**Supplied information**

(* ===== verification/StorageFacts.v ===== *)
(** * The storage forms: what they ask the helper for, and what they offer

    A form either is turned down with a message and nothing happens, or exactly the
    request it describes is sent and recorded as a task. The devices offered are
    the free ones, and the actions offered on a pool's devices lead
    through form and ingress to the command they stand for. *)
From Stdlib Require Import Ascii String.
From stdpp Require Import base option list strings sets gmap pretty.
From S2P Require Import Prelude TasksFacts ExportsFacts SnapshotFacts Ordered Validate IpAddr Types Wire Ops Desired Task World Commands Replies Fs Store Tasks ZfsView Site Exports Sessions Lio Snapshots Inventory DiskPages ZfsPages LvmPages.
#[local] Open Scope string_scope.
#[local] Open Scope list_scope.
#[local] Open Scope N_scope.
(** ** The API (api.rs) *)

Definition ask (r : request) : cli answer := λ s,
  let a := http (length (se_log s)) r in
  (Ok a, {| se_host := snd (sleep (se_host s)); se_log := se_log s ++ [Asked r a] |}).
Definition hex_val (c : ascii) : option N :=
  if is_ascii_digit c then Some (code c - 48)%N
  else if in_range 97 102 c then Some (code c - 87)%N
  else if in_range 65 70 c then Some (code c - 55)%N else None.
(** [u8::from_str_radix(s, 16)] on two characters; a leading plus is accepted. *)
Definition hex_byte (a b : ascii) : option N :=
  y ← hex_val b;
  x ← if Ascii.eqb a "+" then Some 0%N else hex_val a;
  Some (16 * x + y)%N.
(** Cutting a string inside a character panics. *)
Definition continuation (s : string) : bool := first_char (in_range 0x80 0xBF) s.
Fixpoint hex_bytes (hex s : string) : result stop (list N) :=
  match s with
  | String a (String b r) =>
      if continuation r then Err Panic
      else
        match hex_byte a b with
        | Some n => l ← hex_bytes hex r; Ok (n :: l)
        | None => Err (Error ("bad hex in fingerprint " +:+ debug_str hex +:+ ": invalid digit found in string"))
        end
  | _ => Ok []
  end.
Definition parse_fingerprint (hex : string) : result stop (list N) :=
  if negb (slen hex =? 64)%N then Err (Error "fingerprint must be 64 hex chars") else hex_bytes hex hex.
(** [PinnedCert::verify_server_cert]: the digest of the certificate the server
    shows against the pin. *)
Definition verify_server_cert (digest : string → list N) (pin : list N) (end_entity : string) : bool :=
  bool_decide (digest end_entity = pin).
Record TargetApi : Type := { api_pin : option (list N); api_base : string; api_token : string }.
Definition api_connect (p : Pairing) : cli TargetApi := λ s,
  match pa_fingerprint p with
  | Some fp =>
      match parse_fingerprint fp with
      | Ok pin =>
          (Ok {| api_pin := Some pin; api_base := "https://" +:+ pa_host p +:+ "/api/client/v1"; api_token := pa_token p |}, s)
      | Err e => (Err e, s)
      end
  | None => (Ok {| api_pin := None; api_base := "http://" +:+ pa_host p +:+ "/api/client/v1"; api_token := pa_token p |}, s)
  end.
Definition map_answer (a : answer) : result string string :=
  match a with
  | Body text => Ok text
  | Status code text =>
      if (code =? 401)%N then
        Err ("target rejected the token (revoked?) " +:+ em_dash +:+ " create a new connection string and re-add the target")
      else Err ("target returned HTTP " +:+ pretty code +:+ ": " +:+ text)
  | Unreached t =>
      Err ("could not reach target: " +:+ t +:+ " (a certificate error means the target's TLS cert changed " +:+ em_dash +:+
           " re-add the target with a fresh connection string)")
  end.
Definition api_request (api : TargetApi) (p : string) (body : option json) : request :=
  {| rq_url := api_base api +:+ p; rq_token := api_token api; rq_pin := api_pin api; rq_body := body |}.
Definition send {T} (decode : string → result string T) (api : TargetApi) (p : string) (body : option json) : cli T :=
  a ← ask (api_request api p body);
  text ← lift (map_answer a);
  lift (decode text).
Definition get {T} (decode : string → result string T) (api : TargetApi) (p : string) : cli T := send decode api p None.
Definition post {T} (decode : string → result string T) (api : TargetApi) (p : string) (body : json) : cli T :=
  send decode api p (Some body).
Definition api_target (api : TargetApi) : cli TargetInfo :=
  info ← get json_target api "/target";
  if bool_decide (raw (ti_api info) = 1%N) then mret info
  else bail ("target speaks client API v" +:+ show_uint (ti_api info) +:+ ", this client only v1").
Definition exports (api : TargetApi) (hostnqn : option string) : cli Exports :=
  match hostnqn with
  | Some h => get json_exports api ("/exports?hostnqn=" +:+ h)
  | None => get json_exports api "/exports"
  end.
Definition register_nvme_path (id : Z) : string := "/exports/nvme/" +:+ show_Z id +:+ "/register".
Definition api_register_nvme (api : TargetApi) (id : Z) (hostnqn : string) : cli RegisterReply :=
  post json_register api (register_nvme_path id) (JObject [("hostnqn", JString hostnqn)]).
Definition register_nfs_path (id : Z) : string := "/exports/nfs/" +:+ show_Z id +:+ "/register".
Definition api_register_nfs (api : TargetApi) (id : Z) (rw : bool) : cli RegisterReply :=
  post json_register api (register_nfs_path id) (JObject [("rw", JBool rw)]).
Definition nap : cli unit := λ s, (Ok tt, {| se_host := snd (sleep (se_host s)); se_log := se_log s |}).
Definition task_path (id : Z) : string := "/tasks/" +:+ show_Z id.
Fixpoint poll_task (n : nat) (api : TargetApi) (id : Z) : cli unit :=
  match n with
  | O => bail ("target reconcile still running after 30s " +:+ em_dash +:+ " check its Tasks page")
  | S n =>
      task ← get json_task api (task_path id);
      if bool_decide (tk_status task = "success") then mret tt
      else if bool_decide (tk_status task = "failed") then
        bail ("target reconcile failed: " +:+ default "unknown" (tk_error task))
      else _ ← nap; poll_task n api id
  end.
Definition wait_task (api : TargetApi) (id : Z) : cli unit := poll_task 60 api id.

**About this task**
All the entries must be retyped exactly.

**Response to the exercise**
(* ===== verification/StorageFacts.v ===== *)
(** * The storage forms: what they ask the helper for, and what they offer

    A form either is turned down with a message and nothing happens, or exactly the
    request it describes is sent and recorded as a task. The devices offered are
    the free ones, and the actions offered on a pool's devices lead
    through form and ingress to the command they stand for. *)
From Stdlib Require Import Ascii String.
From stdpp Require Import base option list strings sets gmap pretty.
From S2P Require Import Prelude TasksFacts ExportsFacts SnapshotFacts Ordered Validate IpAddr Types Wire Ops Desired Task World Commands Replies Fs Store Tasks ZfsView Site Exports Sessions Lio Snapshots Inventory DiskPages ZfsPages LvmPages.
#[local] Open Scope string_scope.
#[local] Open Scope list_scope.
#[local] Open Scope N_scope.
(** ** The API (api.rs) *)

Definition ask (r : request) : cli answer := λ s,
  let a := http (length (se_log s)) r in
  (Ok a, {| se_host := snd (sleep (se_host s)); se_log := se_log s ++ [Asked r a] |}).
Definition hex_val (c : ascii) : option N :=
  if is_ascii_digit c then Some (code c - 48)%N
  else if in_range 97 102 c then Some (code c - 87)%N
  else if in_range 65 70 c then Some (code c - 55)%N else None.
(** [u8::from_str_radix(s, 16)] on two characters; a leading plus is accepted. *)
Definition hex_byte (a b : ascii) : option N :=
  y ← hex_val b;
  x ← if Ascii.eqb a "+" then Some 0%N else hex_val a;
  Some (16 * x + y)%N.
(** Cutting a string inside a character panics. *)
Definition continuation (s : string) : bool := first_char (in_range 0x80 0xBF) s.
Fixpoint hex_bytes (hex s : string) : result stop (list N) :=
  match s with
  | String a (String b r) =>
      if continuation r then Err Panic
      else
        match hex_byte a b with
        | Some n => l ← hex_bytes hex r; Ok (n :: l)
        | None => Err (Error ("bad hex in fingerprint " +:+ debug_str hex +:+ ": invalid digit found in string"))
        end
  | _ => Ok []
  end.
Definition parse_fingerprint (hex : string) : result stop (list N) :=
  if negb (slen hex =? 64)%N then Err (Error "fingerprint must be 64 hex chars") else hex_bytes hex hex.
(** [PinnedCert::verify_server_cert]: the digest of the certificate the server
    shows against the pin. *)
Definition verify_server_cert (digest : string → list N) (pin : list N) (end_entity : string) : bool :=
  bool_decide (digest end_entity = pin).
Record TargetApi : Type := { api_pin : option (list N); api_base : string; api_token : string }.
Definition api_connect (p : Pairing) : cli TargetApi := λ s,
  match pa_fingerprint p with
  | Some fp =>
      match parse_fingerprint fp with
      | Ok pin =>
          (Ok {| api_pin := Some pin; api_base := "https://" +:+ pa_host p +:+ "/api/client/v1"; api_token := pa_token p |}, s)
      | Err e => (Err e, s)
      end
  | None => (Ok {| api_pin := None; api_base := "http://" +:+ pa_host p +:+ "/api/client/v1"; api_token := pa_token p |}, s)
  end.
Definition map_answer (a : answer) : result string string :=
  match a with
  | Body text => Ok text
  | Status code text =>
      if (code =? 401)%N then
        Err ("target rejected the token (revoked?) " +:+ em_dash +:+ " create a new connection string and re-add the target")
      else Err ("target returned HTTP " +:+ pretty code +:+ ": " +:+ text)
  | Unreached t =>
      Err ("could not reach target: " +:+ t +:+ " (a certificate error means the target's TLS cert changed " +:+ em_dash +:+
           " re-add the target with a fresh connection string)")
  end.
Definition api_request (api : TargetApi) (p : string) (body : option json) : request :=
  {| rq_url := api_base api +:+ p; rq_token := api_token api; rq_pin := api_pin api; rq_body := body |}.
Definition send {T} (decode : string → result string T) (api : TargetApi) (p : string) (body : option json) : cli T :=
  a ← ask (api_request api p body);
  text ← lift (map_answer a);
  lift (decode text).
Definition get {T} (decode : string → result string T) (api : TargetApi) (p : string) : cli T := send decode api p None.
Definition post {T} (decode : string → result string T) (api : TargetApi) (p : string) (body : json) : cli T :=
  send decode api p (Some body).
Definition api_target (api : TargetApi) : cli TargetInfo :=
  info ← get json_target api "/target";
  if bool_decide (raw (ti_api info) = 1%N) then mret info
  else bail ("target speaks client API v" +:+ show_uint (ti_api info) +:+ ", this client only v1").
Definition exports (api : TargetApi) (hostnqn : option string) : cli Exports :=
  match hostnqn with
  | Some h => get json_exports api ("/exports?hostnqn=" +:+ h)
  | None => get json_exports api "/exports"
  end.
Definition register_nvme_path (id : Z) : string := "/exports/nvme/" +:+ show_Z id +:+ "/register".
Definition api_register_nvme (api : TargetApi) (id : Z) (hostnqn : string) : cli RegisterReply :=
  post json_register api (register_nvme_path id) (JObject [("hostnqn", JString hostnqn)]).
Definition register_nfs_path (id : Z) : string := "/exports/nfs/" +:+ show_Z id +:+ "/register".
Definition api_register_nfs (api : TargetApi) (id : Z) (rw : bool) : cli RegisterReply :=
  post json_register api (register_nfs_path id) (JObject [("rw", JBool rw)]).
Definition nap : cli unit := λ s, (Ok tt, {| se_host := snd (sleep (se_host s)); se_log := se_log s |}).
Definition task_path (id : Z) : string := "/tasks/" +:+ show_Z id.
Fixpoint poll_task (n : nat) (api : TargetApi) (id : Z) : cli unit :=
  match n with
  | O => bail ("target reconcile still running after 30s " +:+ em_dash +:+ " check its Tasks page")
  | S n =>
      task ← get json_task api (task_path id);
      if bool_decide (tk_status task = "success") then mret tt
      else if bool_decide (tk_status task = "failed") then
        bail ("target reconcile failed: " +:+ default "unknown" (tk_error task))
      else _ ← nap; poll_task n api id
  end.
Definition wait_task (api : TargetApi) (id : Z) : cli unit := poll_task 60 api id.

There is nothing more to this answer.